=== Source material ===
Definition starts_with_digit (s : string) : bool :=
  match s with
  | EmptyString => false
  | String c _ => is_digit c
  end.

(** Does a fraction [\.\d+] or an exponent [[eE][-+]?\d+] follow? *)
Definition float_tail (s : string) : bool :=
  match s with
  | String c r =>
      if Ascii.eqb c "." then starts_with_digit r
      else if Ascii.eqb c "e" || Ascii.eqb c "E" then
        match r with
        | String c' r' =>
            if Ascii.eqb c' "-" || Ascii.eqb c' "+" then starts_with_digit r'
            else is_digit c'
        | EmptyString => false
        end
      else false
  | EmptyString => false
  end.

(** The integer part [0|[1-9]\d*] of a number. *)
Definition scan_natural (s : string) : option (N * string) :=
  match s with
  | String c r =>
      if Ascii.eqb c "0" then Some (0%N, r)
      else if is_digit c then Some (scan_digits s 0)
      else None
  | EmptyString => None
  end.

(** [NUMBER_RE]: an integer literal; a float literal gives [None]. *)
Definition scan_number (s : string) : option (Z * string) :=
  let '(neg, s') :=
    match s with
    | String c r => if Ascii.eqb c "-" then (true, r) else (false, s)
    | EmptyString => (false, s)
    end in
  match scan_natural s' with
  | Some (n, r) =>
      if float_tail r then None
      else Some (if neg then (- Z.of_N n)%Z else Z.of_N n, r)
  | None => None
  end.

Definition hex_val (c : ascii) : option N :=
  let n := N_of_ascii c in
  if ((48 <=? n) && (n <=? 57))%N then Some (n - 48)%N
  else if ((97 <=? n) && (n <=? 102))%N then Some (n - 87)%N
  else if ((65 <=? n) && (n <=? 70))%N then Some (n - 55)%N
  else None.

Definition hex4 (a b c d : ascii) : option N :=
  match hex_val a, hex_val b, hex_val c, hex_val d with
  | Some x, Some y, Some z, Some w => Some (((x * 16 + y) * 16 + z) * 16 + w)%N
  | _, _, _, _ => None
  end.

(** The [BACKSLASH] table of the decoder. *)
Definition unescape (c : ascii) : option ascii :=
  let n := N_of_ascii c in
  if (n =? 34)%N then Some dquote
  else if (n =? 92)%N then Some "\"%char
  else if (n =? 47)%N then Some "/"%char
  else if (n =? 98)%N then Some (ascii_of_N 8)
  else if (n =? 102)%N then Some (ascii_of_N 12)
  else if (n =? 110)%N then Some (ascii_of_N 10)
  else if (n =? 114)%N then Some (ascii_of_N 13)
  else if (n =? 116)%N then Some (ascii_of_N 9)
  else None.

Definition cons_char (c : ascii) (r : option (string * string))
  : option (string * string) :=
  match r with
  | Some (s, rest) => Some (String c s, rest)
  | None => None
  end.
(** * QCoDeS Reports: the benchmark notebooks, embedded and verified

    The repository holds stand-alone benchmarking notebooks.  This
    development embeds the Python code of their cells:

    - [time_it], the timing decorator of
      "Compare loading saving speed with numpy files.ipynb";
    - [make_data_producer], the generator of dummy measurement data;
    - [save_to_sqlite], [save_to_hdf5] and [save_to_npy], the three
      save routines of that notebook;
    - the cells of "Agilent 34411A versus Keysight 34465A.ipynb" and
      [benchmark_seqx] of the AWG70002A upload notebook.

    Python code runs in a world that it mutates and may raise, so every
    routine is a computation in the state-and-exception monad [Py.M].
    Calls into numpy, h5py, timeit, qcodes and the instrument drivers are
    either modelled after the documented behaviour of these libraries (the
    array operations, [timeit.Timer]) or taken as section variables (the
    instruments, the clocks, the qcodes data saver).

    Part I holds the definitions, Part II the theorems about the
    routines, Part III further properties of the code. *)

From Stdlib Require Import ZArith Lia List String.
From stdpp Require Import base gmap strings list.

Local Open Scope nat_scope.

(* ===================================================================== *)
(** * Part I: definitions *)
(* ===================================================================== *)

(** ** Python computations *)

Module Py.

(** The exceptions the notebooks can meet.  [OtherError] stands for an
    error raised inside an external library (a VISA error, an [OSError],
    a broadcast error of h5py ...). *)
Inductive exn : Type :=
| ValueError
| ZeroDivisionError
| IndexError
| TypeError
| OtherError (name : string).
===
Task directions: Each line of the material must be copied exactly.

Answer below:
Definition starts_with_digit (s : string) : bool :=
  match s with
  | EmptyString => false
  | String c _ => is_digit c
  end.

(** Does a fraction [\.\d+] or an exponent [[eE][-+]?\d+] follow? *)
Definition float_tail (s : string) : bool :=
  match s with
  | String c r =>
      if Ascii.eqb c "." then starts_with_digit r
      else if Ascii.eqb c "e" || Ascii.eqb c "E" then
        match r with
        | String c' r' =>
            if Ascii.eqb c' "-" || Ascii.eqb c' "+" then starts_with_digit r'
            else is_digit c'
        | EmptyString => false
        end
      else false
  | EmptyString => false
  end.

(** The integer part [0|[1-9]\d*] of a number. *)
Definition scan_natural (s : string) : option (N * string) :=
  match s with
  | String c r =>
      if Ascii.eqb c "0" then Some (0%N, r)
      else if is_digit c then Some (scan_digits s 0)
      else None
  | EmptyString => None
  end.

(** [NUMBER_RE]: an integer literal; a float literal gives [None]. *)
Definition scan_number (s : string) : option (Z * string) :=
  let '(neg, s') :=
    match s with
    | String c r => if Ascii.eqb c "-" then (true, r) else (false, s)
    | EmptyString => (false, s)
    end in
  match scan_natural s' with
  | Some (n, r) =>
      if float_tail r then None
      else Some (if neg then (- Z.of_N n)%Z else Z.of_N n, r)
  | None => None
  end.

Definition hex_val (c : ascii) : option N :=
  let n := N_of_ascii c in
  if ((48 <=? n) && (n <=? 57))%N then Some (n - 48)%N
  else if ((97 <=? n) && (n <=? 102))%N then Some (n - 87)%N
  else if ((65 <=? n) && (n <=? 70))%N then Some (n - 55)%N
  else None.

Definition hex4 (a b c d : ascii) : option N :=
  match hex_val a, hex_val b, hex_val c, hex_val d with
  | Some x, Some y, Some z, Some w => Some (((x * 16 + y) * 16 + z) * 16 + w)%N
  | _, _, _, _ => None
  end.

(** The [BACKSLASH] table of the decoder. *)
Definition unescape (c : ascii) : option ascii :=
  let n := N_of_ascii c in
  if (n =? 34)%N then Some dquote
  else if (n =? 92)%N then Some "\"%char
  else if (n =? 47)%N then Some "/"%char
  else if (n =? 98)%N then Some (ascii_of_N 8)
  else if (n =? 102)%N then Some (ascii_of_N 12)
  else if (n =? 110)%N then Some (ascii_of_N 10)
  else if (n =? 114)%N then Some (ascii_of_N 13)
  else if (n =? 116)%N then Some (ascii_of_N 9)
  else None.

Definition cons_char (c : ascii) (r : option (string * string))
  : option (string * string) :=
  match r with
  | Some (s, rest) => Some (String c s, rest)
  | None => None
  end.
(** * QCoDeS Reports: the benchmark notebooks, embedded and verified

    The repository holds stand-alone benchmarking notebooks.  This
    development embeds the Python code of their cells:

    - [time_it], the timing decorator of
      "Compare loading saving speed with numpy files.ipynb";
    - [make_data_producer], the generator of dummy measurement data;
    - [save_to_sqlite], [save_to_hdf5] and [save_to_npy], the three
      save routines of that notebook;
    - the cells of "Agilent 34411A versus Keysight 34465A.ipynb" and
      [benchmark_seqx] of the AWG70002A upload notebook.

    Python code runs in a world that it mutates and may raise, so every
    routine is a computation in the state-and-exception monad [Py.M].
    Calls into numpy, h5py, timeit, qcodes and the instrument drivers are
    either modelled after the documented behaviour of these libraries (the
    array operations, [timeit.Timer]) or taken as section variables (the
    instruments, the clocks, the qcodes data saver).

    Part I holds the definitions, Part II the theorems about the
    routines, Part III further properties of the code. *)

From Stdlib Require Import ZArith Lia List String.
From stdpp Require Import base gmap strings list.

Local Open Scope nat_scope.

(* ===================================================================== *)
(** * Part I: definitions *)
(* ===================================================================== *)

(** ** Python computations *)

Module Py.

(** The exceptions the notebooks can meet.  [OtherError] stands for an
    error raised inside an external library (a VISA error, an [OSError],
    a broadcast error of h5py ...). *)
Inductive exn : Type :=
| ValueError
| ZeroDivisionError
| IndexError
| TypeError
| OtherError (name : string).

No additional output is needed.